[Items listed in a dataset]
'''

Lemma feed_progress chunks c ms src f :
  expects c ms (src ++ concat chunks ++ f) ->
  exists ms1 ms2 c' src',
    feed c src chunks = (ms1, Ok c', src') /\ ms = ms1 ++ ms2 /\
    expects c' ms2 (src' ++ f) /\
    (chunks <> [] -> f = [] -> ms2 = [] /\ src' = [] /\ state c' = Head) /\
    max_packet_length c' = max_packet_length c.
Proof.
  revert c ms src. induction chunks as [|ch chunks IH]; intros c ms src He; cbn [feed concat] in *.
  - exists [], ms, c, src. done.
  - rewrite <- app_assoc, app_assoc in He. unfold drain.
    destruct (drain_progress (S (S (length (src ++ ch)))) _ _ _ _ He)
      as (ms1 & ms2 & c1 & src1 & -> & -> & He1 & Hend & Hmx); [destruct (state c); lia|].
    destruct (IH _ _ _ He1) as (ms3 & ms4 & c2 & src2 & Hfd & -> & He2 & Hend2 & Hmx2).
    rewrite Hfd.
    exists (ms1 ++ ms3), ms4, c2, src2. rewrite <- app_assoc.
    do 3 (split; [done|]). split; [|congruence].
    intros _ ->. destruct chunks as [|ch' chunks]; [|by apply Hend2].
    cbn in *. simplify_eq. by apply Hend.
Qed.

Lemma encode_all_frames c ms buf :
  raw c = false -> Forall (fun m => len m <= 0x3FFFFFFF) ms ->
  encode_all c ms buf = Ok (buf ++ frames ms).
Proof.
  intros Hr Hms. revert buf. induction Hms as [|m ms Hm Hms IH]; intros buf; cbn [encode_all].
  - unfold frames. cbn. by rewrite app_nil_r.
  - unfold encode. rewrite Hr.
    destruct (encode_head_spec (len m)) as (h & k & He & _); [pose proof (len_nonneg m); lia|].
    rewrite He, IH. unfold frames at 2. cbn [map concat]. unfold frame. rewrite He.
    by rewrite <- !app_assoc.
Qed.

Lemma feed_roundtrip c ms wire chunks :
  raw c = false -> state c = Head -> Forall (fits c) ms ->
  encode_all c ms [] = Ok wire -> concat chunks = wire -> chunks <> [] ->
  feed c [] chunks = (ms, Ok c, []).
Proof.
  intros Hraw Hst Hms Hw Hc Hne.
  rewrite encode_all_frames in Hw; [|done|by eapply Forall_impl; [done|intros ? [? _]]].
  cbn in Hw. simplify_eq.
  destruct (feed_progress chunks c ms [] []) as (ms1 & ms2 & c' & src' & -> & -> & He & Hend & Hmx).
  { cbn. rewrite app_nil_r. split; [done|]. split; [done|]. by rewrite Hst. }
  destruct (Hend Hne eq_refl) as (-> & -> & Hst'). rewrite app_nil_r.
  destruct He as (Hraw' & _). destruct c, c'; cbn in *; simplify_eq. done.
Qed.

'''

Task objective: Reproduce the lines of the entries above from the one with "rewrite Hfd." to the one with "Lemma encode_all_frames c", both included, exactly and without any other line.

Solution:
    rewrite Hfd.
    exists (ms1 ++ ms3), ms4, c2, src2. rewrite <- app_assoc.
    do 3 (split; [done|]). split; [|congruence].
    intros _ ->. destruct chunks as [|ch' chunks]; [|by apply Hend2].
    cbn in *. simplify_eq. by apply Hend.
Qed.

Lemma encode_all_frames c ms buf :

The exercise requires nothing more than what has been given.